Pubblicato il 06/08/2016 @ 12:37 in Il Sole 24 Ore


A trovarlo scritto (sul Foglio dello scorso 28 Luglio) c’è da non crederci: sarebbero tutti d’accordo a privatizzare la Rai.

Renzi dall’epoca della Leopolda, Massimo Mucchetti da quando faceva il giornalista all’«Espresso», adesso anche D’Alema; al M5S la pubblicazione degli stipendi dei giornalisti ha fatto ricordare quel che prevedeva il programma, un solo canale pubblico finanziato col canone.

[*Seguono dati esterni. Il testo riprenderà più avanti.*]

(* ===== verification/LinearResampler.v ===== *)
(** * The linear resampler (server/linear_resampler.c)

    Interpolates between neighbouring frames to follow a device whose clock is
    a little off.  Offsets accumulate over the calls, reduced by whole periods
    of a hundred seconds.  Positions are [float]s; converting one to an
    unsigned index is undefined when it does not fit, as is storing a sample
    out of the range of [int16_t]. *)
From S2P Require Import Prelude Arrays Float32 Rounding AudioFormat Mix.
#[local] Open Scope Z_scope.

Record linear_resampler : Type := LinearResampler {
  lr_num_channels : Z;
  lr_format_bytes : Z;
  lr_src_offset : Z;
  lr_dst_offset : Z;
  lr_to_times_100 : Z;
  lr_from_times_100 : Z;
  lr_f : spec_float
}.

Definition set_offsets (src dst : Z) (lr : linear_resampler) : linear_resampler :=
  {| lr_num_channels := lr_num_channels lr; lr_format_bytes := lr_format_bytes lr;
     lr_src_offset := src; lr_dst_offset := dst; lr_to_times_100 := lr_to_times_100 lr;
     lr_from_times_100 := lr_from_times_100 lr; lr_f := lr_f lr |}.

Definition linear_resampler_set_rates (lr : linear_resampler) (from to : spec_float)
  : option linear_resampler :=
  to100 ← f32_to_u32 (f32_mul to (f32_of_Z 100));
  from100 ← f32_to_u32 (f32_mul from (f32_of_Z 100));
  Some {| lr_num_channels := lr_num_channels lr; lr_format_bytes := lr_format_bytes lr;
          lr_src_offset := 0; lr_dst_offset := 0; lr_to_times_100 := to100;
          lr_from_times_100 := from100; lr_f := f32_div to from |}.

(** The inner [None] is [NULL]. *)
Definition linear_resampler_create (calloc_ok : bool) (num_channels format_bytes : Z)
    (src_rate dst_rate : spec_float) : option (option linear_resampler) :=
  if calloc_ok
  then Some <$> linear_resampler_set_rates
         (LinearResampler num_channels format_bytes 0 0 0 0 float_zero) src_rate dst_rate
  else Some None.

Definition linear_resampler_out_frames_to_in (lr : linear_resampler) (frames : Z) : option Z :=
  if frames =? 0 then Some 0 else
  let in_frames := f32_div (f32_of_Z (u32 (lr_dst_offset lr + frames))) (lr_f lr) in
  if SFltb (f32_of_Z (lr_src_offset lr)) in_frames
  then n ← f32_to_u32 (f32_sub in_frames (f32_of_Z (lr_src_offset lr))); Some (u32 (1 + n))
  else Some 1.

Definition linear_resampler_in_frames_to_out (lr : linear_resampler) (frames : Z) : option Z :=
  if frames =? 0 then Some 0 else
  let out_frames := f32_mul (lr_f lr) (f32_of_Z (u32 (lr_src_offset lr + frames - 1))) in
  if SFltb (f32_of_Z (lr_dst_offset lr)) out_frames
  then n ← f32_to_u32 (f32_sub out_frames (f32_of_Z (lr_dst_offset lr))); Some (u32 (1 + n))
  else Some 1.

Chi ricorda le interminabili discussioni degli anni dell’Ulivo – per garantire il pluralismo ci vuole lo Stato o fa meglio la concorrenza? vendere il 100% di una parte o una parte del 100%? e c’è pure una mia proposta di legge del 2001 – prende sul serio la buona intenzione: Rai Uno pubblica, il resto sul mercato. Ma, memore delle esperienze, va a scovare il diavolo nei dettagli in cui ama nascondersi.

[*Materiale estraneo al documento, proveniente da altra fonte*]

(** A coefficient is at most twice its square, which is at most one. *)
Definition coef_square_ok (x : spec_float) : bool :=
  let q := f32_mul x x in
  is_fin x && is_fin q && (0 <=? fval x) && (0 <=? fval q) && (fval q <=? pw 0) &&
  (fval x <=? 2 * fval q) && coef_small x.

Lemma mix_coefs_ok (x : spec_float) : x ∈ mix_coefs -> coef_square_ok x = true.
Proof.
  intros Hx. assert (H : forallb coef_square_ok mix_coefs = true) by (by vm_compute).
  apply (forallb_forall coef_square_ok mix_coefs); [done|]. by apply list_elem_of_In.
Qed.

Lemma square_sum (buf : list spec_float) :
  length buf = 6%nat -> Forall (fun x => x ∈ mix_coefs) buf ->
  exists s, for_n 6 (fun i sum => x ← ld buf i; Some (f32_add sum (f32_mul x x))) float_zero = Some s /\
    is_fin s = true /\ 0 <= fval s /\ Forall (fun x => fval x <= 2 * fval s) buf.
Proof.
  intros Hlen Hbuf. pose proof pw0_pos as H0. unfold for_n.
  destruct (for_loop_inv (fun k s => is_fin s = true /\ 0 <= fval s <= Z.of_nat k * pw 0 /\
      Forall (fun x => fval x <= 2 * fval s) (take k buf)) (Z.to_nat 6) 0
    (fun i sum => x ← ld buf i; Some (f32_add sum (f32_mul x x))) float_zero) as (s & Hs & Hf & Hb & Hall).
  - split; [done|]. cbn. split; [lia|constructor].
  - intros k s Hk (Hf & Hb & Hall). destruct (lookup_lt_is_Some_2 buf k) as [x Hx]; [lia|].
    rewrite (ld_Some _ _ _ Hx). bind. eexists. split; [done|].
    pose proof (mix_coefs_ok x (Forall_lookup_1 _ _ _ _ Hbuf Hx)) as Hok. unfold coef_square_ok in Hok.
    rewrite !andb_true_iff, !Z.leb_le in Hok. destruct Hok as [[[[[[Hxf Hqf] Hx0] Hq0] Hq1] Hx2] _].
    set (q := f32_mul x x) in *.
    pose proof (big_bound (Z.of_nat k + 1) ltac:(lia)) as Hbig.
    destruct (add_rounds s q Hf Hqf) as [Hrf Hrb]; [lia|].
    destruct (Hrb _ Hf) as [_ Hge1]. destruct (Hrb _ Hqf) as [_ Hge2].
    destruct (fval_of_Z (Z.of_nat k + 1)) as [Hgf Hgv]; [unfold f32_exact; lia|].
    destruct (Hrb _ Hgf) as [Hle _]. rewrite Hgv in Hle.
    split; [done|]. split; [lia|]. rewrite (take_S_r _ _ _ Hx). apply Forall_app. split.
    + eapply Forall_impl; [exact Hall|]. intros y Hy. cbn in Hy. lia.
    + repeat constructor. lia.
  - exists s. split; [done|]. split; [done|]. split; [lia|].
    rewrite Nat.add_0_l, take_ge in Hall by (rewrite Hlen; lia). done.
Qed.

Lemma normalize_small (buf : list spec_float) :
  length buf = 6%nat -> Forall (fun x => x ∈ mix_coefs) buf ->
  exists buf', normalize_buf buf 6 = Some buf' /\ length buf' = 6%nat /\
    forallb coef_small buf' = true.
Proof.
  intros Hlen Hbuf. pose proof pw0_pos as H0. unfold normalize_buf.
  destruct (square_sum buf Hlen Hbuf) as (s & -> & Hf & Hs0 & Hall). bind.
  destruct (SFeqb s float_zero) eqn:Hz.
  { exists buf. split_and!; [done|done|]. apply forallb_forall. intros x Hx%list_elem_of_In.
    rewrite Forall_forall in Hbuf. specialize (Hbuf x Hx). apply mix_coefs_ok in Hbuf.
    unfold coef_square_ok in Hbuf. by apply andb_true_iff in Hbuf as [_ ?]. }
  assert (Hspos : 0 < fval s).
  { unfold SFeqb in Hz. rewrite compare_fval in Hz by done. change (fval float_zero) with 0 in Hz.
    destruct (Z.compare_spec (fval s) 0); [done|lia|lia]. }
  unfold for_n.
  destruct (for_loop_inv (fun k b => length b = 6%nat /\ forallb coef_small (take k b) = true /\
      drop k b = drop k buf) (Z.to_nat 6) 0 (fun i b => x ← ld b i; st b i (f32_div x s)) buf)
    as (b & Hb & Hbl & Hsm & _).
  - done.
  - intros k b Hk (Hbl & Hsm & Hrest).
    assert (Hbk : b !! k = buf !! k).
    { pose proof (f_equal (fun l => l !! 0%nat) Hrest) as H. rewrite !lookup_drop in H.
      by rewrite Nat.add_0_r in H. }
    destruct (lookup_lt_is_Some_2 buf k) as [x Hx]; [lia|]. rewrite Hx in Hbk.
    rewrite (ld_Some _ _ _ Hbk). bind. rewrite st_Some by lia. eexists. split; [done|].
    rewrite Nat2Z.id, length_insert. split; [done|]. split.
    + rewrite (take_S_r _ _ (f32_div x s)) by (by rewrite list_lookup_insert_eq by lia).
      rewrite take_insert_ge, forallb_app, Hsm by lia. cbn [forallb]. rewrite andb_true_r. cbn [andb].
      pose proof (Forall_lookup_1 _ _ _ _ Hall Hx) as Hx2. cbn in Hx2.
      pose proof (mix_coefs_ok x (Forall_lookup_1 _ _ _ _ Hbuf Hx)) as Hok. unfold coef_square_ok in Hok.
      rewrite !andb_true_iff, !Z.leb_le in Hok. destruct Hok as [[[[[[Hxf _] Hx0] _] _] _] _].
      destruct (div_rounds x s Hxf Hf Hx0 Hspos) as [Hdf Hdb].
      { pose proof (big_bound 2 ltac:(done)). nia. }
      destruct (fval_of_Z 2) as [H2f H2v]; [done|]. destruct (fval_of_Z (-2)) as [Hm2f Hm2v]; [done|].
      destruct (Hdb _ H2f) as [Hu _]. destruct (Hdb _ Hm2f) as [_ Hl]. rewrite H2v in Hu. rewrite Hm2v in Hl.
      unfold coef_small. rewrite Hdf, !leb_fval, H2v, Hm2v by done. cbn [andb].
      apply andb_true_iff. rewrite !Z.leb_le. split; [apply Hl; nia|apply Hu; nia].
    + rewrite drop_insert_lt by lia.
      pose proof (f_equal (drop 1) Hrest) as H. rewrite !drop_drop in H.
      by replace (k + 1)%nat with (S k) in H by lia.
  - rewrite Hb. exists b. split_and!; [done|done|]. by rewrite Nat.add_0_l, take_ge in Hsm by (rewrite Hbl; lia).
Qed.

Definition mtx_coefs (m : matrix) : Prop :=
  matrix_dims m 2 6 /\ Forall (fun row => Forall (fun x => x ∈ mix_coefs) row) m.

Lemma mtx_set_coefs (m : matrix) (o i : Z) (v : spec_float) :
  mtx_coefs m -> 0 <= o < 2 -> 0 <= i < 6 -> v ∈ mix_coefs ->
  exists m', mtx_set (Some m) o i v = Some (Some m') /\ mtx_coefs m'.
Proof.
  intros [[Hl Hd] Hm] Ho Hi Hv. unfold mtx_set. bind.
  destruct (lookup_lt_is_Some_2 m (Z.to_nat o)) as [row Hrow]; [lia|].
  replace o with (Z.of_nat (Z.to_nat o)) by lia. rewrite (ld_Some _ _ _ Hrow). bind.
  pose proof (Forall_lookup_1 _ _ _ _ Hd Hrow) as Hrl. cbn in Hrl.
  pose proof (Forall_lookup_1 _ _ _ _ Hm Hrow) as Hrm. cbn in Hrm.
  rewrite st_Some by lia. bind. rewrite st_Some by lia. eexists. split; [done|].
  split; [split|]; rewrite ?length_insert; [done|..].
  - apply Forall_insert; [done|]. by rewrite length_insert.
  - apply Forall_insert; [done|]. by apply Forall_insert.
Qed.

Partiamo da un’ipotesi, rozza ma semplice: dividere tutto per due. Per Rai Uno metà del totale i costi di funzionamento, cioè 1.150 milioni; metà del canone, cioè 850 milioni; metà dei dipendenti, 6.500 (degli attuali 13.000) accolti a bordo della rete ammiraglia. Quanto ai ricavi pubblicitari, la legge prevede un tetto all’affollamento, 12% per le reti che fruiscono del canone, 18% per le altre. Quindi a Rai Uno, con l’attuale limite del 12%, metà del ricavo, cioè 300 milioni.

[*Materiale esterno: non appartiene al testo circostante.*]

(** Claim C27: a playback stream whose converter has nothing to do plays its
    queue: [dev_stream_mix] mixes into the device's buffer, at the stream's
    volume, exactly the frames of the shared queue from the device's offset on,
    as many as were asked for and are playable, over the boundary of the two
    shared buffers, and advances the device by them; the other bytes of the
    buffer stay as they are. *)
Theorem mix_plays_queue {P : pcm_library} {L : speex_library} (fuel : nat) (fmt : cras_audio_format)
    (C : Codec) R (s : cras_rstream) (d : dev_stream) (c : cras_fmt_conv) (dst : list Z) (num_to_write : Z) :
  let offset := cras_rstream_dev_offset s (ds_dev_id d) in
  let fb := frame_bytes (config (rs_shm s)) in
  let n := Z.min num_to_write (rs_queued_frames s - offset) in
  pcm_documented P -> mix_format (format fmt) C R -> format fmt <> SND_PCM_FORMAT_S24_LE ->
  shm_ok (rs_shm s) -> fb = num_channels fmt * width -> cras_get_format_bytes fmt = fb ->
  0 < num_channels fmt -> volume (cras_rstream_get_volume_scaler s) ->
  ds_conv d = Some c -> passthrough c ->
  0 <= offset < rs_queued_frames s -> rs_queued_frames s < 16777216 ->
  rs_queued_frames s * fb <= Z.of_nat (length (queued (rs_shm s))) ->
  0 < num_to_write < 4294967296 -> num_to_write * fb <= Z.of_nat (length dst) ->
  (Z.to_nat num_to_write < fuel)%nat ->
  exists dst', dev_stream_mix fuel d s fmt dst num_to_write =
      Some (n, d, cras_rstream_dev_offset_update s n (ds_dev_id d), dst') /\
    mixed_into C (R 1 (cras_rstream_get_mute s) (cras_rstream_get_volume_scaler s)) dst 0
      (queued (rs_shm s)) (offset * fb) (n * num_channels fmt) dst'.
Proof. apply queue_mixed. Qed.

#[local] Existing Instances alsa_example speex_example.

Definition plain_conv : cras_fmt_conv :=
  {| fc_speex_state := None; fc_channel_converter := None; fc_ch_conv_mtx := None;
     fc_in_format_converter := None; fc_out_format_converter := None;
     fc_resampler := LinearResampler 2 4 0 0 4800000 4800000 float_one;
     fc_in_fmt := stereo_s16 48000; fc_out_fmt := stereo_s16 48000;
     fc_tmp_bufs := []; fc_tmp_buf_frames := 8; fc_pre_linear_resample := 0; fc_num_converters := 1 |}.

Definition device_9 : dev_stream :=
  DevStream 9 (Some plain_conv) (ByteBuffer 0 0 0 16 16 (replicate 16 0)) (cras_audio_area_create 2) 4 48000 true.

(** One of the two queued frames is left for device 9. *)
Lemma mix_plays_queue_witness :
  let s := set_rs_queued_frames 2 shared_stream in
  exists dst', dev_stream_mix 4 device_9 s (stereo_s16 48000) (replicate 12 1) 3 =
    Some (1, device_9, cras_rstream_dev_offset_update s 1 9, dst') /\
    mixed_into codec_s16 (mixed_s16 1 0 float_one) (replicate 12 1) 0
      [5; 6; 7; 8; 9; 10; 11; 12] 4 2 dst'.
Proof.
  intros s. destruct (mix_plays_queue 4 (stereo_s16 48000) codec_s16 mixed_s16 s device_9 plain_conv
    (replicate 12 1) 3) as (dst' & H & Hm).
  - exact alsa_example_documented.
  - by constructor.
  - done.
  - apply busy_shm_ok.
  - done.
  - by vm_compute.
  - done.
  - by vm_compute.
  - done.
  - by split.
  - by vm_compute.
  - done.
  - by vm_compute.
  - done.
  - by vm_compute.
  - simpl; lia.
  - exists dst'. exact (conj H Hm).
Defined.

(** ** The schedule of callbacks *)

(** What the schedule depends on, and what only a wake-up changes. *)
Definition same_schedule (s s' : cras_rstream) : Prop :=
  rs_direction s' = rs_direction s /\ rs_flags s' = rs_flags s /\
  rs_cb_threshold s' = rs_cb_threshold s /\ rs_sleep_interval_ts s' = rs_sleep_interval_ts s.

Record schedule_ok (s : cras_rstream) : Prop := {
  sc_next : normalised (rs_next_cb_ts s);
  sc_sleep : normalised (rs_sleep_interval_ts s) /\ 0 < ns (rs_sleep_interval_ts s)
}.

(** The next time is one interval on; from now when that has passed, or when a
    capture stream starts. *)
Definition next_time (now next interval : Z) (starts : bool) : Z :=
  if starts || (next + interval <? now) then now + interval else next + interval.

Lemma missed_cb_schedule (now : timespec) (s : cras_rstream) :
  let s' := cras_server_metrics_missed_cb_event now s in
  same_schedule s s' /\ rs_next_cb_ts s' = rs_next_cb_ts s /\ rs_shm s' = rs_shm s.
Proof. unfold cras_server_metrics_missed_cb_event. destruct (_ =? 1); repeat split. Qed.

Lemma update_next_wake_time_spec (now missed_now : timespec) (s : cras_rstream) :
  schedule_ok s -> normalised now ->
  exists s', dev_stream_update_next_wake_time now missed_now s = Some s' /\
    same_schedule s s' /\ schedule_ok s' /\ rs_shm s' = rs_shm s /\
    ns (rs_next_cb_ts s') = next_time (ns now) (ns (rs_next_cb_ts s)) (ns (rs_sleep_interval_ts s))
      ((rs_direction s =? CRAS_STREAM_INPUT) && negb (timespec_is_nonzero (Some (rs_next_cb_ts s)))).
Proof.
  intros [Hn [Hs Hpos]] Hnow. unfold dev_stream_update_next_wake_time, next_time.
  destruct (add_timespecs_spec now (rs_sleep_interval_ts s)) as (a & Ha & Hna & _ & Hda).
  specialize (Hda Hnow Hs). destruct (_ && negb _); cbn [orb].
  - rewrite Ha. cbn [mbind option_bind]. eexists. split; [done|].
    split; [by repeat split|]. split; [by split|]. split; [done|exact Hna].
  - destruct (add_timespecs_spec (rs_next_cb_ts s) (rs_sleep_interval_ts s)) as (b & Hb & Hnb & _ & Hdb).
    specialize (Hdb Hn Hs). rewrite Hb. cbn [mbind option_bind]. unfold check_next_wake_time.
    change (rs_next_cb_ts (set_rs_next_cb_ts b s)) with b.
    change (rs_sleep_interval_ts (set_rs_next_cb_ts b s)) with (rs_sleep_interval_ts s).
    rewrite timespec_after_ns, Hnb by done.
    destruct (Z.ltb_spec (ns (rs_next_cb_ts s) + ns (rs_sleep_interval_ts s)) (ns now)).
    + rewrite Ha. cbn [mbind option_bind]. eexists. split; [done|].
      destruct (missed_cb_schedule missed_now (set_rs_next_cb_ts a (set_rs_next_cb_ts b s)))
        as ((H1 & H2 & H3 & H4) & H5 & H6).
      split; [by repeat split|]. split; [split; [by rewrite H5|by rewrite H4]|].
      split; [by rewrite H6|]. rewrite H5. exact Hna.
    + eexists. split; [done|]. split; [by repeat split|]. split; [by split|]. split; [done|exact Hnb].
Qed.

(** A wake-up of the audio thread: its clock readings, and what [write] answers. *)
Record wakeup : Type := Wakeup {
  wk_late : timespec; wk_now : timespec; wk_missed : timespec; wk_write : Z
}.

(** A capture stream as the audio thread, its device and its client run it: the
    thread wakes up for it, or one of the others changes the shared memory and
    the positions.  The list is of the messages that were delivered. *)
Inductive capture_step : cras_rstream -> option wakeup -> list audio_message -> cras_rstream -> Prop :=
| capture_wakes s w rc msgs s' :
    normalised (wk_late w) -> normalised (wk_now w) ->
    dev_stream_capture_update_rstream (wk_late w) (wk_now w) (wk_missed w) (wk_write w) s = Some (rc, msgs, s') ->
    capture_step s (Some w) (if wk_write w <? 0 then [] else msgs) s'
| capture_others s s' :
    same_schedule s s' -> rs_next_cb_ts s' = rs_next_cb_ts s -> capture_step s None [] s'.

Inductive capture_run : cras_rstream -> list audio_message -> cras_rstream -> Prop :=
| capture_stays s : capture_run s [] s
| capture_goes s w m1 s1 m2 s2 :
    capture_step s w m1 s1 -> capture_run s1 m2 s2 -> capture_run s (m1 ++ m2) s2.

Alle Rai privatizzande viene a mancare la “loro” metà del canone (mantenerlo anche solo in parte sarebbe una beffa in Italia, un aiuto di Stato in Europa): 850 milioni in meno. Però grazie al tetto di affollamento che passa dal 12% al 18%, aumenta del 50% il loro potenziale di offerta: a prezzi costanti sarebbero 150 milioni in più. Son sempre 700 quelli che mancano all’equilibrio, e devono venire dalla riduzione dei costi.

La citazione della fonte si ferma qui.